In typical situations, employees will be told up front that they will be asked to sign their non-compete contract as a condition of starting a new job. But beware, says Dobrow. Some companies will produce one during orientation, taking the new worker by surprise. Other companies will offer incentives, such as stock options, to get employees to sign onto a non-compete after they've already been on the job for awhile.

In all cases, the experts advise, it's best to seek the counsel of an attorney specializing in non-competes before signing.

IT workers particularly targeted

In today's economy, the IT field has embraced the non-compete clause, says Brian Malsberger, editor-in-chief of "Covenants Not To Compete."

Although no data exists on companies that require employees to sign such agreements, non-compete lawsuits filed by companies against their ex-computer employees have tripled since 1995, says Malsberger. And more are likely to come, he says.

"The IT industry will be the stage, theater or battleground from the most interesting developments in the law arena," he says.

Nine cases were decided in courts from 1995 until late 1999, Malsberger said. Countless others were decided before they made it to trial. Among high-profile decisions, a New York court ruled in 1995 that DoubleClick, the pioneer online ad agency, had a legitimate interest in preventing former employees from using their knowledge in competition against the Interent advertising company. The ex-workers were barred from working anywhere in the world for at least six months for competing companies.

DoubleClick had originally tried to shut the employees out of competing jobs or starting their own similar business for at least a year. But the court deemed that too long a time period, given the rapid speed with which the Internet advertising industry changes. ~

When a threat matters

Sometimes the threat of a lawsuit has as detrimental an effect on squashing workers dreams as a real-life lawsuit, says Dobrow, of Thoughtforce recruiting firm. He won't work with a prospective recruit without finding out whether someone has signed a non-compete with his or her current company. He proceeds by asking whether they'd be willing to take on the risk of a lawsuit themselves or would expect their future employee to do the dirty work.
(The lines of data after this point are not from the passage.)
(** ** What a flip leaves alone *)
Definition unflip (q : core_rq) : core_rq := q <| cr_enabled := false |> <| cr_fi_start := 0 |>.
Definition flip_rest (m : machine) : machine :=
  m <| m_smt := (m_smt m) <| sm_rqs := unflip <$> sm_rqs (m_smt m) |> |> <| m_log := [] |>.
Definition flips (m m' : machine) : Prop := flip_rest m = flip_rest m'.

#[local] Instance flips_equiv : Equivalence flips.
Proof. split; red; unfold flips; congruence. Qed.

Lemma flips_rq m m' c q : flips m m' -> sm_rqs (m_smt m) !! c = Some q ->
  exists q', sm_rqs (m_smt m') !! c = Some q' /\ unflip q = unflip q'.
Proof.
  intros F. apply fmap_lookup_agree. exact (f_equal (fun x => sm_rqs (m_smt x)) F).
Qed.

Lemma flips_smt m m' c : flips m m' -> cpu_smt_mask c m = cpu_smt_mask c m'.
Proof. intros F. apply smt_mask_stable. exact (f_equal m_cpu_online F). Qed.

Lemma flips_set m c q g : sm_rqs (m_smt m) !! c = Some q -> unflip (g q) = unflip q ->
  flips m (set_store (<[c := g q]> (sm_rqs (m_smt m))) m).
Proof.
  intros Hq E. unfold flips, flip_rest. cbn. rewrite fmap_insert, E, insert_id; [done|]. by rewrite lookup_fmap, Hq.
Qed.

(** ** The CPUs of the machine *)
Record topology_ok (m : machine) : Prop := Mk_topology {
  to_rq c : c ∈ m_cpu_possible m ->
    exists q, sm_rqs (m_smt m) !! c = Some q /\ is_Some (sm_rqs (m_smt m) !! cr_core q);
  to_smt c : c ∈ m_cpu_online m -> cpu_smt_mask c m ⊆ m_cpu_possible m /\ c ∈ cpu_smt_mask c m;
  to_online : m_cpu_online m ⊆ m_cpu_possible m;
}.

Lemma topology_flips m m' : flips m m' -> topology_ok m -> topology_ok m'.
Proof.
  intros F [T1 T2 T3].
  assert (Ep : m_cpu_possible m = m_cpu_possible m') by exact (f_equal m_cpu_possible F).
  assert (Eo : m_cpu_online m = m_cpu_online m') by exact (f_equal m_cpu_online F).
  split; rewrite <- ?Ep, <- ?Eo; [| |done].
  - intros c Hc. destruct (T1 c Hc) as (q & Hq & [l Hl]). destruct (flips_rq _ _ _ _ F Hq) as (q' & Hq' & E).
    exists q'. split; [done|]. rewrite <- (f_equal cr_core E : cr_core q = cr_core q').
    destruct (flips_rq _ _ _ _ F Hl) as (l' & Hl' & _). by eexists.
  - intros c Hc. rewrite <- (flips_smt _ _ c F). by apply T2.
Qed.

Definition enabled_on (b : bool) (D : gset Z) (m : machine) : Prop :=
  forall c q, c ∈ D -> sm_rqs (m_smt m) !! c = Some q -> cr_enabled q = b.

(** ** A flip *)
Section Flip.
Context (m0 : machine) (T0 : topology_ok m0) (b : bool).

Definition flipping (D : gset Z) (m : machine) : Prop := flips m0 m /\ enabled_on b D m.

Lemma flipping_rq D m c : flipping D m -> c ∈ m_cpu_possible m0 ->
  exists q, sm_rqs (m_smt m) !! c = Some q /\ is_Some (sm_rqs (m_smt m) !! cr_core q).
Proof.
  intros [F _] Hc. apply (to_rq _ (topology_flips _ _ F T0)).
  by rewrite <- (f_equal m_cpu_possible F : m_cpu_possible m0 = m_cpu_possible m).
Qed.

Lemma flipping_set D m c q : flipping D m -> sm_rqs (m_smt m) !! c = Some q ->
  flipping ({[c]} ∪ D) (set_store (<[c := q <| cr_enabled := b |>]> (sm_rqs (m_smt m))) m).
Proof.
  intros [F E] Hq. split; [etrans; [exact F|]; by apply (flips_set _ _ q (fun q => q <| cr_enabled := b |>))|].
  intros c' q' Hc'. cbn. destruct (decide (c' = c)) as [->|Hn].
  - rewrite lookup_insert_eq. by intros [= <-].
  - rewrite lookup_insert_ne by done. apply E. set_solver.
Qed.

Lemma wp_enable_each l D (Q : unit -> machine -> Prop) m :
  flipping D m -> (forall t, t ∈ l -> t ∈ m_cpu_possible m0) ->
  (forall m', flipping (D ∪ list_to_set l) m' -> Q tt m') ->
  wp (mapM_ (fun t => set! t ⇝ cr_enabled := b) l) Q m.
Proof.
  revert D m. induction l as [|t l IH]; intros D m Hf Hl HQ; cbn.
  - apply wp_ret, HQ. by replace (D ∪ list_to_set []) with D by set_solver.
  - destruct (flipping_rq D m t Hf) as (q & Hq & _); [apply Hl, list_elem_of_here|].
    apply wp_bind, wp_wr. exists q. split; [exact Hq|]. eapply IH; [by apply flipping_set| |].
    + intros x Hx. apply Hl. by apply list_elem_of_further.
    + intros m' Hm'. apply HQ. by replace (D ∪ list_to_set (t :: l)) with ({[t]} ∪ D ∪ list_to_set l) by set_solver.
Qed.

Lemma wp_reset_start c D (Q : unit -> machine -> Prop) m :
  flipping D m -> is_Some (sm_rqs (m_smt m) !! c) -> (forall m', flipping D m' -> Q tt m') ->
  wp (set! c ⇝ cr_fi_start := 0) Q m.
Proof.
  intros [F E] [q Hq] HQ. apply wp_wr. exists q. split; [exact Hq|]. apply HQ. split.
  - etrans; [exact F|]. by apply (flips_set _ _ q (fun q => q <| cr_fi_start := 0 |>)).
  - intros c' q' Hc'. cbn. destruct (decide (c' = c)) as [->|Hn].
    + rewrite lookup_insert_eq. intros [= <-]. exact (E c q Hc' Hq).
    + rewrite lookup_insert_ne by done. by apply E.
Qed.

Lemma wp_flip_online fuel mask D (Q : unit -> machine -> Prop) m :
  flipping D m -> mask ⊆ m_cpu_online m0 -> (size mask <= fuel)%nat ->
  (forall m', flipping (D ∪ mask) m' -> Q tt m') -> wp (flip_online fuel b mask) Q m.
Proof.
  revert mask D m. induction fuel as [|fuel IH]; intros mask D m Hf Hm Hs HQ; cbn [flip_online];
    destruct (for_each_cpu mask) as [|cpu rest] eqn:El.
  1, 3: apply wp_ret, HQ; assert (mask = ∅) as ->;
    [apply set_eq; intros x; rewrite <- elem_of_for_each_cpu, El; set_solver
    | by replace (D ∪ ∅) with D by set_solver].
  all: assert (Hc : cpu ∈ mask) by (apply elem_of_for_each_cpu; rewrite El; apply list_elem_of_here).
  { exfalso. assert (size ({[cpu]} : gset Z) <= size mask)%nat by (apply subseteq_size; set_solver).
    rewrite size_singleton in *. lia. }
  destruct (to_smt _ T0 cpu (Hm _ Hc)) as [Hsub Hin].
  apply wp_bind, wp_gets, wp_bind. rewrite <- (flips_smt _ _ cpu (proj1 Hf)).
  apply (wp_enable_each _ D); [done | intros t Ht; apply Hsub; by apply elem_of_for_each_cpu |].
  clear m Hf. intros m Hf.
  destruct (flipping_rq _ m cpu Hf) as (q & Hq & Hl); [by apply (to_online _ T0), Hm|].
  apply wp_bind, wp_rd. exists q. split; [exact Hq|].
  apply wp_bind, (wp_reset_start _ _ _ _ Hf Hl). clear m Hf q Hq Hl. intros m Hf.
  eapply IH; [exact Hf | set_solver | |].
  - assert (size (mask ∖ ({[cpu]} ∪ cpu_smt_mask cpu m0)) < size mask)%nat; [|lia].
    apply subset_size. split; [set_solver|]. intros Hs'. specialize (Hs' _ Hc). set_solver.
  - intros m' [F E]. apply HQ. split; [done|]. intros c q Hcc Hcq. apply (E c q); [|done].
    rewrite elem_of_union in Hcc |- *. destruct Hcc as [?|Hcc]; [left; set_solver|].
    destruct (decide (c ∈ cpu_smt_mask cpu m0)) as [Hcm|Hcm].
    + left. apply elem_of_union_r, elem_of_list_to_set. by apply elem_of_for_each_cpu.
    + right. assert (c <> cpu) by (intros ->; done). set_solver.
Qed.

Lemma wp_flip (Q : unit -> machine -> Prop) m :
  flips m0 m -> (forall m', flips m0 m' -> enabled_on b (m_cpu_possible m0) m' -> Q tt m') ->
  wp (__sched_core_flip b) Q m.
Proof.
  intros F HQ. unfold __sched_core_flip.
  apply wp_bind, wp_gets, wp_bind, wp_gets, wp_bind.
  rewrite <- (f_equal m_cpu_online F : m_cpu_online m0 = m_cpu_online m).
  rewrite <- (f_equal m_cpu_possible F : m_cpu_possible m0 = m_cpu_possible m).
  apply (wp_flip_online _ _ ∅); [split; [done | by intros ? ? ?%not_elem_of_empty] | done | done|].
  clear m F. intros m Hf. apply (wp_enable_each _ _ _ _ Hf).
  { intros t Ht. apply elem_of_for_each_cpu in Ht. set_solver. }
  clear m Hf. intros m [F E]. apply HQ; [done|]. intros c q Hc Hq. apply (E c q); [|done].
  destruct (decide (c ∈ m_cpu_online m0)); [set_solver|]. apply elem_of_union_r, elem_of_list_to_set, elem_of_for_each_cpu.
  set_solver.
Qed.
End Flip.

(** ** The users of core scheduling *)

(** [users] references are out.  The last one is given back by a work item. *)
Record toggle_ok (users : Z) (m : machine) : Prop := Mk_toggle {
  tg_topology : topology_ok m;
  tg_users : 0 <= users;
  tg_count : sm_core_count (m_smt m) = users + b2z (sm_core_work (m_smt m));
  tg_key : sm_core_on (m_smt m) = (0 <? sm_core_count (m_smt m));
  tg_cpus : enabled_on (sm_core_on (m_smt m)) (m_cpu_possible m) m;
}.

(** A change of the counters alone. *)
Definition counters (m : machine) (n : Z) (on work : bool) : machine :=
  m <| m_smt := (m_smt m) <| sm_core_count := n |> <| sm_core_on := on |> <| sm_core_work := work |> |>.

Lemma counters_same m :
  counters m (sm_core_count (m_smt m)) (sm_core_on (m_smt m)) (sm_core_work (m_smt m)) = m.
Proof.
  unfold counters. replace (_ <| sm_core_work := _ |>) with (m_smt m) by (by destruct (m_smt m)). by destruct m.
Qed.

Lemma topology_counters n on work m : topology_ok m -> topology_ok (counters m n on work).
Proof.
  intros [T1 T2 T3]. split; [done | | done]. intros c Hc.
  rewrite <- (smt_mask_stable c m (counters m n on work) eq_refl). by apply T2.
Qed.

Lemma assert_empty_any (Q : unit -> machine -> Prop) m :
  topology_ok m -> (forall l, Q tt (m <| m_log := l |>)) -> wp sched_core_assert_empty Q m.
Proof.
  intros T HQ. unfold sched_core_assert_empty. apply wp_bind, wp_gets.
  apply (wp_mapM_inv (fun m' => exists l, m' = m <| m_log := l |>)); [|exists (m_log m); by destruct m | by intros m' [l ->]].
  intros c m' Hc [l ->]. apply elem_of_for_each_cpu in Hc. destruct (to_rq _ T c Hc) as (q & Hq & _).
  apply wp_bind, wp_rd. exists q. split; [exact Hq|].
  case_bool_decide; [apply wp_ret | apply wp_emit]; by eexists.
Qed.

Lemma enabled_counters b D n on work m : enabled_on b D m -> enabled_on b D (counters m n on work).
Proof. intros E c q. apply (E c q). Qed.

Lemma flips_counters m m' : flips m m' ->
  sm_core_count (m_smt m') = sm_core_count (m_smt m) /\ sm_core_on (m_smt m') = sm_core_on (m_smt m) /\
  sm_core_work (m_smt m') = sm_core_work (m_smt m) /\ m_cpu_possible m' = m_cpu_possible m.
Proof.
  intros F. split_and!; symmetry.
  - exact (f_equal (fun x => sm_core_count (m_smt x)) F).
  - exact (f_equal (fun x => sm_core_on (m_smt x)) F).
  - exact (f_equal (fun x => sm_core_work (m_smt x)) F).
  - exact (f_equal m_cpu_possible F).
Qed.

(** After a flip: the counters of [m], the key [on], every CPU at [b]. *)
Record flipped (b : bool) (m m' : machine) : Prop := Mk_flipped {
  fl_topology : topology_ok m';
  fl_count : sm_core_count (m_smt m') = sm_core_count (m_smt m);
  fl_key : sm_core_on (m_smt m') = b;
  fl_work : sm_core_work (m_smt m') = sm_core_work (m_smt m);
  fl_cpus : enabled_on b (m_cpu_possible m') m';
}.

Lemma flipped_log b l m m' : flipped b m m' -> flipped b m (m' <| m_log := l |>).
Proof.
  intros [T A1 A2 A3 A4]. split; try done. apply (topology_flips m'); done.
Qed.

Lemma wp_enable (Q : unit -> machine -> Prop) m :
  topology_ok m -> (forall m', flipped true m m' -> Q tt m') -> wp __sched_core_enable Q m.
Proof.
  intros T HQ. unfold __sched_core_enable, setsmt. apply wp_bind, wp_modify.
  set (m1 := counters m (sm_core_count (m_smt m)) true (sm_core_work (m_smt m))).
  assert (T1 : topology_ok m1) by by apply topology_counters.
  apply wp_bind, wp_emit, wp_bind, (wp_flip m1 T1 true); [done|]. intros m2 F2 E2.
  assert (T2 : topology_ok m2) by by eapply topology_flips.
  destruct (flips_counters _ _ F2) as (C1 & C2 & C3 & C4).
  apply assert_empty_any; [done|]. intros l. apply HQ, flipped_log. split; try done. by rewrite C4.
Qed.

Lemma wp_disable (Q : unit -> machine -> Prop) m :
  topology_ok m -> (forall m', flipped false m m' -> Q tt m') -> wp __sched_core_disable Q m.
Proof.
  intros T HQ. unfold __sched_core_disable, setsmt. apply wp_bind, assert_empty_any; [done|]. intros l.
  apply wp_bind, (wp_flip m T false); [done|]. intros m2 F2 E2. destruct (flips_counters _ _ F2) as (C1 & C2 & C3 & C4).
  apply wp_modify, HQ.
  change (flipped false m (counters m2 (sm_core_count (m_smt m2)) false (sm_core_work (m_smt m2)))).
  split; try done; [apply topology_counters; by eapply topology_flips|]. cbn. rewrite C4. by apply enabled_counters.
Qed.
He learned the hard way. Several months ago, Dobrow recruited a technical manager who had signed a worthless stock options agreement that contained a non-compete. Under the deal, he was granted 1000 options with a strike price of $16.25 when the stock was trading at $8.

The company, Dobrow says, had been in secret negotiations to be acquired by another firm for $16 per share. Management, worried about losing key technical people over the merger, offered select employees worthless options that came with a non-compete that prohibited them from working in the software industry anywhere in the world.

When the candidate had an offer in hand with a well-funded start-up software company for a compensation package worth about $1 million, he resigned, prompting the company to promise to sue over the non-compete agreement. The unlucky technologist turned down the job offer on the advice of a labor lawyer, Dobrow said.

Legal costs would have been too high and the agreement, which would be tried in South Carolina, where it would likely have prevailed, he says.

"Everyone is in such a frenzy to have stock options that they're signing agreements that basically prevent them from taking jobs elsewhere," Dobrow says. "They can get stuck in a job that has no future."

Will you be sued?

Obviously not everyone who has signed a non-compete agreement will face a lawsuit, experts say. However, you may still be a lawsuit candidate even if you started off in an entry-level position. What matters more is the job you're trying to get, says Runkel, of

"If you're moving onto a low-level job, than who cares?" Runkel says. "If your next job is going to be a higher level job, that's where the non-competes come in with a vengeance. The better the job, the higher the risk."